**YOUR INSTRUCTIONS**
Among the lines below, keep only those from the one containing "rewrite E. cbn" through the one containing "as [g' Eg].", and reproduce them exactly.
Start of INPUT FOR THIS TASK
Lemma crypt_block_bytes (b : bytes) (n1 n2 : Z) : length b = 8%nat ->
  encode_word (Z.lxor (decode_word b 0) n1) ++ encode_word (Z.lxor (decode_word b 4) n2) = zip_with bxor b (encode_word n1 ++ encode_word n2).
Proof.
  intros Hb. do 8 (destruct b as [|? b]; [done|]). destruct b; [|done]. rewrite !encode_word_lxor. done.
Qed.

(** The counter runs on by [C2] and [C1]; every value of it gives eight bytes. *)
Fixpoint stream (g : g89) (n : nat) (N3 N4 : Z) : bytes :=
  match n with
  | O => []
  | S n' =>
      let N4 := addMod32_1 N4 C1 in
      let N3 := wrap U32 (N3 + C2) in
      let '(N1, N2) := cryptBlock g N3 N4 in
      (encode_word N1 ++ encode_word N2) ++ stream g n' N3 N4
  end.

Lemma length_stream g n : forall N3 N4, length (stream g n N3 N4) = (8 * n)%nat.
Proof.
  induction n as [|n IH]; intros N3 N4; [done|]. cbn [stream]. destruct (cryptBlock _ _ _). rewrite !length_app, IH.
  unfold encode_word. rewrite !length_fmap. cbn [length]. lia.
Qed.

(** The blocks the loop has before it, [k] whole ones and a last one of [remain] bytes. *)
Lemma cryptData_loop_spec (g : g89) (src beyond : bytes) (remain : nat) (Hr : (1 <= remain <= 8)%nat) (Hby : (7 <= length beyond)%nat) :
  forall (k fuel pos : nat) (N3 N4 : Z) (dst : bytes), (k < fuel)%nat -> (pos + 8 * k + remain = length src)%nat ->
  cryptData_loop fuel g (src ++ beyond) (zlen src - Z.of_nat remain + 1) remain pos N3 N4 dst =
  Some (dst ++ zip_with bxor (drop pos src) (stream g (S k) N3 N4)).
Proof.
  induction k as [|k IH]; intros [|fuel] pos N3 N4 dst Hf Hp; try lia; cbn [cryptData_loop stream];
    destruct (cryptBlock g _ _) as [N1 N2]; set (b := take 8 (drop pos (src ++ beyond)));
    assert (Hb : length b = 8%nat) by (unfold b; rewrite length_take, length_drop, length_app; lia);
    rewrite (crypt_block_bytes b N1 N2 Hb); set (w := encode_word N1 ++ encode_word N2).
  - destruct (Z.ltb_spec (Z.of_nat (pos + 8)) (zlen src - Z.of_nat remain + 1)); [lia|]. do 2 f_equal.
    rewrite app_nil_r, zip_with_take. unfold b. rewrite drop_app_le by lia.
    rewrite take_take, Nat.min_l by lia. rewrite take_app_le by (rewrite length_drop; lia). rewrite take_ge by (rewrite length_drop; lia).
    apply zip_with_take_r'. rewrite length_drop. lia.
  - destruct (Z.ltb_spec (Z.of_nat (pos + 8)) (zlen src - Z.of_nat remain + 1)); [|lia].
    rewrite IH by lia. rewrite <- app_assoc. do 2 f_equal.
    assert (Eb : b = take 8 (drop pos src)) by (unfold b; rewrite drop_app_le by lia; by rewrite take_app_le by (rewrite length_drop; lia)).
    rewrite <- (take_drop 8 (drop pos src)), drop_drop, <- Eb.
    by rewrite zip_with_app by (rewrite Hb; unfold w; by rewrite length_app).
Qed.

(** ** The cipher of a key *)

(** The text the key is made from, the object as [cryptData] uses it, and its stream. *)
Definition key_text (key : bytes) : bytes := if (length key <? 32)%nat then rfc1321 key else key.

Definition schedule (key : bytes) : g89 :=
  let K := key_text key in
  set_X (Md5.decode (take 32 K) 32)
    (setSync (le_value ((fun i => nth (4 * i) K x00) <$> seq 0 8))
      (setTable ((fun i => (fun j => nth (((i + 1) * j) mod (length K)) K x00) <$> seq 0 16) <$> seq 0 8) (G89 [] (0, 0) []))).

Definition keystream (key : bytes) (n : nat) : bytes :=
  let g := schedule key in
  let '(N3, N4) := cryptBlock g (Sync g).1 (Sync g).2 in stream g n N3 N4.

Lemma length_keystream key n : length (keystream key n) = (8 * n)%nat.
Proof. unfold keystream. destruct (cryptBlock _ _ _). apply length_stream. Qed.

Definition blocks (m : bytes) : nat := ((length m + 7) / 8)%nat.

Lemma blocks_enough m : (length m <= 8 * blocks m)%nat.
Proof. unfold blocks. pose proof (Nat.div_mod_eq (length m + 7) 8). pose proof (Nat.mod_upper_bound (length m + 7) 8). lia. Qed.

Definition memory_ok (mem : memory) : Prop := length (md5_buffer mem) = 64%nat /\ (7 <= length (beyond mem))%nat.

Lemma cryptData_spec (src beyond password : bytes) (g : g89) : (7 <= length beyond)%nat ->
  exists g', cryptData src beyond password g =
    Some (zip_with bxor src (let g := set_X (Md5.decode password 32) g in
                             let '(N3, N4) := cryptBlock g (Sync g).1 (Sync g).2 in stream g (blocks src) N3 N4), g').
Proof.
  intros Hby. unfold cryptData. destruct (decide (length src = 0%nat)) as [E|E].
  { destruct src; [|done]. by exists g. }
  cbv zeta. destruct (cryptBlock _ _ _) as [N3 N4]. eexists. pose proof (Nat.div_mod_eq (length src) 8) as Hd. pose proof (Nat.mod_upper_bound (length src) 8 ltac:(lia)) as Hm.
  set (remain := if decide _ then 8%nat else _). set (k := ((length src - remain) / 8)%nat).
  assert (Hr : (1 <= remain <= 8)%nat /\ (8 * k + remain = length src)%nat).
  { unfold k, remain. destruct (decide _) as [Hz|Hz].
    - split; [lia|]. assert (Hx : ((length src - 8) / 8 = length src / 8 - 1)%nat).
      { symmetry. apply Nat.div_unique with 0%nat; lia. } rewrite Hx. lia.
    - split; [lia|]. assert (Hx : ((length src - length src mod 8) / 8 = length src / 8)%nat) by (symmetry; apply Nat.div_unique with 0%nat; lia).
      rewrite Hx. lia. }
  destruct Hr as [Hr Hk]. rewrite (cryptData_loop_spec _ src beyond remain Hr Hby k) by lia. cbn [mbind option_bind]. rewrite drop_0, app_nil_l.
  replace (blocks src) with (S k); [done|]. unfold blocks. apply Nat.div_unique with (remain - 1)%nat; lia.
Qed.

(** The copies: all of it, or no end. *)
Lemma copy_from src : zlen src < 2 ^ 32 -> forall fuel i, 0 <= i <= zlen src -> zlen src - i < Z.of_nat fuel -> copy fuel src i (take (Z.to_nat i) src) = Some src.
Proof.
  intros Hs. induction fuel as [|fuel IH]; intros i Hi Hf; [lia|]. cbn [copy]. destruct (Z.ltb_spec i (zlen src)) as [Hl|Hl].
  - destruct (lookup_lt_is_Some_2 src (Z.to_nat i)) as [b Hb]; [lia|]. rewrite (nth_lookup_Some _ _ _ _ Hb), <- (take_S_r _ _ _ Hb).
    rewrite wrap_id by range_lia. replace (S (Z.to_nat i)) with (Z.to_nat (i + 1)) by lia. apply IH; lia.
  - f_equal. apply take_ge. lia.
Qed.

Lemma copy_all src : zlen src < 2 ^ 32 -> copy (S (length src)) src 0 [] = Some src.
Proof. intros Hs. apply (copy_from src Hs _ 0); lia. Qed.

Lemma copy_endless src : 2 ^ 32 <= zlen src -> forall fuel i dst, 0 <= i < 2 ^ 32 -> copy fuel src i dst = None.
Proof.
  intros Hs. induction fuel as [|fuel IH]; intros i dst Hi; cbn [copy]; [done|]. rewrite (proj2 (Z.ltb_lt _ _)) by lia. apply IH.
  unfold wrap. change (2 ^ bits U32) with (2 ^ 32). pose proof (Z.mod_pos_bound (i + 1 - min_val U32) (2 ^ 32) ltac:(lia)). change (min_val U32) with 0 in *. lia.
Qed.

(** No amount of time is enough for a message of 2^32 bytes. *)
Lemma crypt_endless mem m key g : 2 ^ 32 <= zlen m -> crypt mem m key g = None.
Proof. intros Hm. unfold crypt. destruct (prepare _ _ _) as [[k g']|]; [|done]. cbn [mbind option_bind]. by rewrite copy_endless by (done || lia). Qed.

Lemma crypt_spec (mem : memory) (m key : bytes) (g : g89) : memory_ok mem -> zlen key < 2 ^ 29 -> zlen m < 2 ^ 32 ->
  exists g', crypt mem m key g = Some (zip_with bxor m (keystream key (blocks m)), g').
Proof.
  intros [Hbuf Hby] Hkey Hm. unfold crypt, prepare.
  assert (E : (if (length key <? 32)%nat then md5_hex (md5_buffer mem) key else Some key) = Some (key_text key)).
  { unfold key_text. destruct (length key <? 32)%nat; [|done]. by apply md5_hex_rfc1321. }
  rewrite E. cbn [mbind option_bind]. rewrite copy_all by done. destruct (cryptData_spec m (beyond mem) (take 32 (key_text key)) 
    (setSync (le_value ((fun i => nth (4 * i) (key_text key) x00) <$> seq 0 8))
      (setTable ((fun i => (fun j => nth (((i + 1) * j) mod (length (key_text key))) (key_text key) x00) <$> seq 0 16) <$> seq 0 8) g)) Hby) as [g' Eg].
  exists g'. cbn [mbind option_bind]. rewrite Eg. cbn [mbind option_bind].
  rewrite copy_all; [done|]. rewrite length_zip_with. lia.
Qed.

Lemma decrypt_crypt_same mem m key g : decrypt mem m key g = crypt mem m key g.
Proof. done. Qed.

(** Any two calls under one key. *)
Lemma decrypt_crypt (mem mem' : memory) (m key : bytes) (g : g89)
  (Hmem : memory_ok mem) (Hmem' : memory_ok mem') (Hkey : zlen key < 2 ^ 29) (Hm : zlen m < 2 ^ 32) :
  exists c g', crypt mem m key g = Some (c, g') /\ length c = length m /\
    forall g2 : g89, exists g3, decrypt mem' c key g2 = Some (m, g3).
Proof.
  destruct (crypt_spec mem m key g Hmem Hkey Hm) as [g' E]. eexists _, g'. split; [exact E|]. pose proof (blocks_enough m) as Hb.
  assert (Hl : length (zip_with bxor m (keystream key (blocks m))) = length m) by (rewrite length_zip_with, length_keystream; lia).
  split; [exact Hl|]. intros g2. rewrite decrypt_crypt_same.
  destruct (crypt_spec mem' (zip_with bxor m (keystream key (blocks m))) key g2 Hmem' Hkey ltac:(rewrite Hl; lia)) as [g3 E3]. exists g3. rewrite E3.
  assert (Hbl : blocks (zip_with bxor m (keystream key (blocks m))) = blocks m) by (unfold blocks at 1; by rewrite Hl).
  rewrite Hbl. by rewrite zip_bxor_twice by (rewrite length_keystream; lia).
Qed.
End of INPUT FOR THIS TASK
**PROBLEM SOLUTION**
  rewrite E. cbn [mbind option_bind]. rewrite copy_all by done. destruct (cryptData_spec m (beyond mem) (take 32 (key_text key)) 
    (setSync (le_value ((fun i => nth (4 * i) (key_text key) x00) <$> seq 0 8))
      (setTable ((fun i => (fun j => nth (((i + 1) * j) mod (length (key_text key))) (key_text key) x00) <$> seq 0 16) <$> seq 0 8) g)) Hby) as [g' Eg].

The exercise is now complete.